> **Work instructions**
Extract the lines from the first line of the records below through the line containing "three things in", inclusive, and reproduce them exactly as written.

Stored data

(** * MapView: dataset / map-source / draw-tool synchronisation

    A shallow embedding of [src/components/MapView.jsx].  The component keeps
    three things in step: the [items] state cell filled by asynchronous
    fetches, the GeoJSON source of the map, and the polygon held by the draw
    control.  The embedding is an event-driven state machine: every callback
    of the component (effects, button handlers, promise continuations, map
    event handlers) is a function on an explicit [State], and the browser is
    the list of events that drives them. *)

From Stdlib Require Import List String Bool Arith QArith Lia.
Import ListNotations.
Set Warnings "-register-all".
Local Open Scope string_scope.
Local Open Scope list_scope.

(** ** JavaScript values

    Records travel through the component as parsed JSON; the code reads them
    with property access, [||] and [??].  Numbers are rationals: every finite
    double is one, and the component never computes with them. *)
Module Js.

Inductive value : Type :=
| Undefined
| Null
| Bool (b : bool)
| Num (q : Q)
| Str (s : string)
| Arr (xs : list value)
| Obj (fields : list (string * value)).

(** ToBoolean. *)
Definition truthy (v : value) : bool :=
  match v with
  | Undefined | Null => false
  | Bool b => b
  | Num q => negb (Qeq_bool q 0)
  | Str s => negb (String.eqb s "")
  | Arr _ | Obj _ => true
  end.

(** [a || b] *)
Definition or_else (a b : value) : value := if truthy a then a else b.

(** [a ?? b] *)
Definition nullish_or (a b : value) : value :=
  match a with
  | Undefined | Null => b
  | _ => a
  end.

Fixpoint assoc (k : string) (fields : list (string * value)) : value :=
  match fields with
  | [] => Undefined
  | (k', v) :: rest => if String.eqb k k' then v else assoc k rest
  end.

(** [v.k] for the own-property names the component reads ([items], [id],
    [title], [price], [location]; none of them is built in on strings, numbers
    or arrays).  [None] is the TypeError of reading a property of [null] or
    [undefined]. *)
Definition get (v : value) (k : string) : option value :=
  match v with
  | Undefined | Null => None
  | Obj fields => Some (assoc k fields)
  | _ => Some Undefined
  end.

End Js.

Definition bind {A B : Type} (o : option A) (k : A -> option B) : option B :=
  match o with
  | Some a => k a
  | None => None
  end.

Notation "x <- e ;; k" := (bind e (fun x => k))
  (at level 61, e at next level, right associativity).

(** [xs.map(f)] where [f] may throw: the first throw aborts the whole map. *)
Fixpoint map_throwing {A B : Type} (f : A -> option B) (xs : list A) : option (list B) :=
  match xs with
  | [] => Some []
  | x :: rest =>
      y <- f x ;;
      ys <- map_throwing f rest ;;
      Some (y :: ys)
  end.

(** ** The derived collection ([geojson], lines 76-87) *)

(** The arrow function passed to [.map]. *)
Definition feature (p : Js.value) : option Js.value :=
  id <- Js.get p "id" ;;
  title <- Js.get p "title" ;;
  price <- Js.get p "price" ;;
  location <- Js.get p "location" ;;
  Some (Js.Obj
          [ ("type", Js.Str "Feature");
            ("properties",
              Js.Obj [ ("id", id);
                       ("title", title);
                       ("price", Js.nullish_or price (Js.Str "")) ]);
            ("geometry", location) ]).

Definition feature_collection (features : list Js.value) : Js.value :=
  Js.Obj [ ("type", Js.Str "FeatureCollection");
           ("features", Js.Arr features) ].

(** The [useMemo] body.  [None] is a render that throws: a record that is
    [null], or an [items] that is truthy and has no [map] method. *)
Definition geojson (items : Js.value) : option Js.value :=
  match Js.or_else items (Js.Arr []) with
  | Js.Arr ps =>
      features <- map_throwing feature ps ;;
      Some (feature_collection features)
  | _ => None
  end.

(** ** Property records as the backend sends them (section 3 of the design) *)

Definition Position : Type := (Q * Q)%type.

Definition position_value (p : Position) : Js.value :=
  Js.Arr [Js.Num (fst p); Js.Num (snd p)].

Record PropertyRecord : Type := {
  rid : string;
  rtitle : string;
  rprice : option Q;
  rlocation : Position
}.

Definition point_value (p : Position) : Js.value :=
  Js.Obj [ ("type", Js.Str "Point"); ("coordinates", position_value p) ].

(** An absent price is a missing [price] member. *)
Definition record_value (r : PropertyRecord) : Js.value :=
  Js.Obj
    (("id", Js.Str (rid r))
       :: ("title", Js.Str (rtitle r))
       :: match rprice r with
          | Some q => [("price", Js.Num q)]
          | None => []
          end
       ++ [("location", point_value (rlocation r))]).

Definition dataset_value (d : list PropertyRecord) : Js.value :=
  Js.Arr (map record_value d).

(** What a reader of the GeoJSON source sees of one feature. *)
Record FeatureView : Type := {
  vtype : Js.value;
  vid : Js.value;
  vtitle : Js.value;
  vprice : Js.value;
  vgeometry : Js.value
}.

Definition view (f : Js.value) : option FeatureView :=
  ty <- Js.get f "type" ;;
  props <- Js.get f "properties" ;;
  id <- Js.get props "id" ;;
  title <- Js.get props "title" ;;
  price <- Js.get props "price" ;;
  geometry <- Js.get f "geometry" ;;
  Some {| vtype := ty; vid := id; vtitle := title; vprice := price; vgeometry := geometry |}.

Definition expected_view (r : PropertyRecord) : FeatureView :=
  {| vtype := Js.Str "Feature";
     vid := Js.Str (rid r);
     vtitle := Js.Str (rtitle r);
     vprice := match rprice r with
               | Some q => Js.Num q
               | None => Js.Str ""
               end;
     vgeometry := point_value (rlocation r) |}.

(** ** Drawn geometry (what [draw.getAll()] returns) *)

Inductive Geometry : Type :=
| Point (p : Position)
| LineString (ps : list Position)
| Polygon (rings : list (list Position)).

(** [geometry.type] *)
Definition geometry_type (g : Geometry) : string :=
  match g with
  | Point _ => "Point"
  | LineString _ => "LineString"
  | Polygon _ => "Polygon"
  end.

Definition ring_value (r : list Position) : Js.value :=
  Js.Arr (map position_value r).

(** [geometry.coordinates] *)
Definition coordinates_value (g : Geometry) : Js.value :=
  match g with
  | Point p => position_value p
  | LineString ps => ring_value ps
  | Polygon rings => Js.Arr (map ring_value rings)
  end.

Record DrawFeature : Type := {
  did : string;
  dgeometry : Geometry
}.

(** [(g) => g.geometry.type === 'Polygon'] *)
Definition is_polygon (g : DrawFeature) : bool :=
  String.eqb (geometry_type (dgeometry g)) "Polygon".

(** ** The network *)

Inductive Request : Type :=
| Get (url : string)
| PostJson (url : string) (body : Js.value).
(* [PostJson]: method POST, Content-Type application/json, and the body is
   the value handed to JSON.stringify. *)

Inductive JsError : Type :=
| FetchRejected     (* the promise of fetch() rejects *)
| BodyNotJson       (* the promise of res.json() rejects *)
| TypeError.        (* property read on null/undefined, call of a non-function *)

(** How one fetch ends: the transport fails, or a response arrives whose body
    is JSON ([Some]) or is not ([None]). *)
Inductive Response : Type :=
| NetworkFailure
| Body (json : option Js.value).

(** The three lines every operation runs after its fetch:
      [const res = await fetch(...)]
      [const data = await res.json()]
      [... data.items || [] ...]
    with the error that aborts them on the right. *)
Definition receive (r : Response) : Js.value + JsError :=
  match r with
  | NetworkFailure => inr FetchRejected
  | Body None => inr BodyNotJson
  | Body (Some data) =>
      match Js.get data "items" with
      | None => inr TypeError
      | Some v => inl (Js.or_else v (Js.Arr []))
      end
  end.

(** The async function a pending fetch will resume. *)
Inductive Operation : Type :=
| LoadAll
| RunSearch
| ClearSearch.

(** ** The map *)

Record MapSurface : Type := {
  styleLoaded : bool;            (* the answer of [isStyleLoaded()] *)
  loadClosure : Js.value;        (* [geojson] as the 'load' handler closed over it *)
  source : option Js.value;      (* data of source 'properties'; [None] before addSource *)
  layers : list string;
  clickHandlers : list string;   (* layers with a click handler *)
  eased : list (Position * Q);   (* [easeTo] commands, oldest first *)
  removed : bool
}.
(** X7. The order of the entries of the two weight dictionaries does
    not matter.  Rearranging the pipeline's weights leaves the raw
    score of every row whose indicators are 0 or 1 unchanged, and
    rearranging the scorecard's weights leaves the raw score of every
    row that feature engineering accepts unchanged.  (The weights are
    whole and half numbers and the indicators 0 or 1, so no rounding
    takes part in these sums.) *)
Theorem raw_score_ignores_weight_order :
  (forall (df : gmap string Q) (weights' : list (string * Q)),
     weights' ≡ₚ Pipeline.ki_weights ->
     Forall (fun entry : string * Q =>
               get df entry.1 0 == 0 \/ get df entry.1 0 == 1)
            Pipeline.ki_weights ->
     Pipeline.raw_score df weights'
     == Pipeline.raw_score df Pipeline.ki_weights) /\
  (forall (r : Scorecard.Row) (df : gmap string Q)
          (weights' : list (string * Q)),
     Scorecard.engineer r = Ok df ->
     weights' ≡ₚ Scorecard.ki_weights ->
     exists raw raw' : Q,
       Scorecard.raw_score Scorecard.ki_weights df = Ok raw /\
       Scorecard.raw_score weights' df = Ok raw' /\
       raw' == raw).
Proof.
  split.
  - intros df weights' Hperm _.
    rewrite !pipeline_raw_score_weighted_sum. apply weighted_sum_perm, Hperm.
  - intros r df weights' Hdf Hperm.
    destruct (engineer_columns r df Hdf) as [Hcols Hdyn].
    assert (Hcols' : Forall (fun entry => is_Some (df !! entry.1)) weights')
      by (rewrite Hperm; exact Hcols).
    destruct (scorecard_raw_score_sum Scorecard.ki_weights df _ Hcols Hdyn)
      as (raw & Hraw & Eraw).
    destruct (scorecard_raw_score_sum weights' df _ Hcols' Hdyn)
      as (raw' & Hraw' & Eraw').
    exists raw, raw'. split; [exact Hraw |]. split; [exact Hraw' |].
    rewrite Eraw, Eraw', (weighted_sum_perm weights' Scorecard.ki_weights _ Hperm).
    reflexivity.
Qed.

Lemma raw_score_ignores_weight_order_witness :
  let df : gmap string Q := list_to_map [("KI01", 1); ("KI02", 1)] in
  Pipeline.raw_score df
    (("KI02", 1.5) :: ("KI01", 2.0) :: drop 2 Pipeline.ki_weights)
  == Pipeline.raw_score df Pipeline.ki_weights.
Proof.
  intros df.
  apply (proj1 raw_score_ignores_weight_order df).
  - apply perm_swap.
  - unfold Pipeline.ki_weights.
    repeat (apply Forall_cons_2; [vm_compute; intuition discriminate |]).
    apply Forall_nil_2.
Defined.

(** ** The frame the pipeline writes *)

Lemma results_shape (account_profiles : gmap Z Pipeline.Profile)
    (P : Pipeline.Result -> Prop) (txns : list Pipeline.Txn)
    (st : Pipeline.State) :
  (forall (contexts : gmap Z Pipeline.Context) (t : Pipeline.Txn),
     P (result_of account_profiles contexts t)) ->
  Forall P (Pipeline.results st) ->
  Forall P (Pipeline.results
              (fold_left (Pipeline.step account_profiles) txns st)).
Proof.
  intros HP. revert st.
  induction txns as [| t rest IH]; intros st Hst; [exact Hst |].
  simpl. apply IH. unfold Pipeline.step at 1. simpl.
  apply Forall_app. split; [exact Hst |].
  constructor; [apply HP | constructor].
Qed.

Lemma frame_row_indicator (r : Pipeline.Result) (ki : string) :
  ki ∈ indicator_names ->
  get (Pipeline.frame_row r) ki 0 = get (Pipeline.result_kis r) ki 0.
Proof.
  unfold indicator_names, Pipeline.frame_row, get. intros Hin.
  repeat (apply elem_of_cons in Hin; destruct Hin as [-> | Hin];
          [lookup_columns; reflexivity |]).
  apply elem_of_nil in Hin. contradiction.
Qed.

Lemma result_indicator_value (account_profiles : gmap Z Pipeline.Profile)
    (contexts : gmap Z Pipeline.Context) (t : Pipeline.Txn) (ki : string) :
  ki ∈ indicator_names ->
  exists b : bool,
    get (Pipeline.frame_row (result_of account_profiles contexts t)) ki 0
    = int b.
Proof.
  intros Hin. rewrite frame_row_indicator by exact Hin.
  destruct (kis_lookup_total t (Pipeline.profile_of account_profiles t)
              (Pipeline.context_of contexts t) ki Hin) as [b Hb].
  exists b. unfold get, result_of.
  cbn [Pipeline.result_kis]. rewrite Hb. reflexivity.
Qed.

Lemma result_row_bounded (account_profiles : gmap Z Pipeline.Profile)
    (contexts : gmap Z Pipeline.Context) (t : Pipeline.Txn) :
  bounded_indicators
    (Pipeline.frame_row (result_of account_profiles contexts t))
    Pipeline.ki_weights.
Proof.
  unfold bounded_indicators, Pipeline.ki_weights.
  repeat (apply Forall_cons_2; [| ]); [.. | apply Forall_nil_2].
  all: cbn [fst snd]; split; [discriminate |].
  all: match goal with
       | |- context [get _ ?ki 0] =>
           destruct (result_indicator_value account_profiles contexts t ki)
             as [b ->];
           [unfold indicator_names; repeat first
              [apply list_elem_of_here | apply list_elem_of_further] |]
       end.
  all: destruct b; split; discriminate.
Qed.

(** X8. The frame the pipeline writes has one row per transaction of
    the sheet, and in every row the raw score is between 0 and 26, the
    normalized score is the finite number [5 * min(raw, 20)] (so every
    raw score from 20 on scores 100), and the band follows from the raw
    score alone: High Risk exactly from 14.2, Medium Risk exactly on
    [8.2, 14.2), Low Risk exactly below 8.2. *)
Theorem pipeline_frame_rows (account_profiles : gmap Z Pipeline.Profile)
    (df : list Pipeline.Txn) :
  length (minmax_rows (Pipeline.main account_profiles df)) = length df /\
  Forall
    (fun s : Pipeline.Scored fval =>
       let raw := Pipeline.scored_raw s in
       0 <= raw /\ raw <= 26 /\
       (exists v : Q,
          Pipeline.normalized_score s = Fin v /\ v == 5 * Qmin raw 20) /\
       (Pipeline.risk_band s = HighRisk <-> 14.2 <= raw) /\
       (Pipeline.risk_band s = MediumRisk <-> 8.2 <= raw /\ raw < 14.2) /\
       (Pipeline.risk_band s = LowRisk <-> raw < 8.2))
    (minmax_rows (Pipeline.main account_profiles df)).
Proof.
  unfold Pipeline.main. rewrite compute_fraud_scores_minmax. simpl.
  split.
  - rewrite !length_fmap, results_length.
    apply Permutation_length, sort_values_perm.
  - apply Forall_fmap, Forall_fmap.
    apply (results_shape account_profiles); [| constructor].
    intros contexts t. simpl.
    destruct (weighted_sum_bounds _ _
                (result_row_bounded account_profiles contexts t))
      as [H0 H26].
    rewrite <- pipeline_raw_score_weighted_sum in H0, H26.
    set (raw := Pipeline.raw_score _ Pipeline.ki_weights) in *.
    assert (Htotal : total_weight Pipeline.ki_weights == 26) by reflexivity.
    rewrite Htotal in H26.
    rewrite minmax_valid_bounds by lra.
    set (x := (raw - 0) / (20 - 0)).
    assert (Hx : raw == x * 20) by (unfold x; field).
    assert (Hv : clip x 0 1 * 100 == 5 * Qmin raw 20).
    { destruct (clip_cases x 0 1) as [[H1 E] | [(H1 & H2 & E) | [H1 E]]];
        [lra | | |]; rewrite E;
        destruct (Q.min_spec raw 20) as [[Hm Em] | [Hm Em]]; rewrite Em; lra. }
    split; [exact H0 |]. split; [exact H26 |].
    split; [eexists; split; [reflexivity | exact Hv] |].
    simpl. rewrite band_high_iff, band_medium_iff, band_low_iff, Hv.
    destruct (Q.min_spec raw 20) as [[Hm Em] | [Hm Em]]; rewrite Em;
      repeat split; intros; lra.
Qed.


(** ** The context dictionary *)

Lemma seen_before_snoc (acct : Z) (earlier : list Pipeline.Txn)
    (t : Pipeline.Txn) :
  seen_before acct (earlier ++ [t])
  = if decide (Pipeline.ACCOUNT_KEY t = acct)
    then seen_before acct earlier ∪ {[Pipeline.PARTY_KEY t]}
    else seen_before acct earlier.
Proof.
  unfold seen_before. rewrite filter_app, fmap_app, list_to_set_app_L.
  destruct (decide (Pipeline.ACCOUNT_KEY t = acct)) as [Heq | Hne].
  - rewrite filter_cons_True by exact Heq. simpl.
    rewrite (right_id_L ∅ (∪)). reflexivity.
  - rewrite filter_cons_False by exact Hne. simpl.
    rewrite (right_id_L ∅ (∪)). reflexivity.
Qed.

> **Result of the task**
(** * MapView: dataset / map-source / draw-tool synchronisation

    A shallow embedding of [src/components/MapView.jsx].  The component keeps
    three things in step: the [items] state cell filled by asynchronous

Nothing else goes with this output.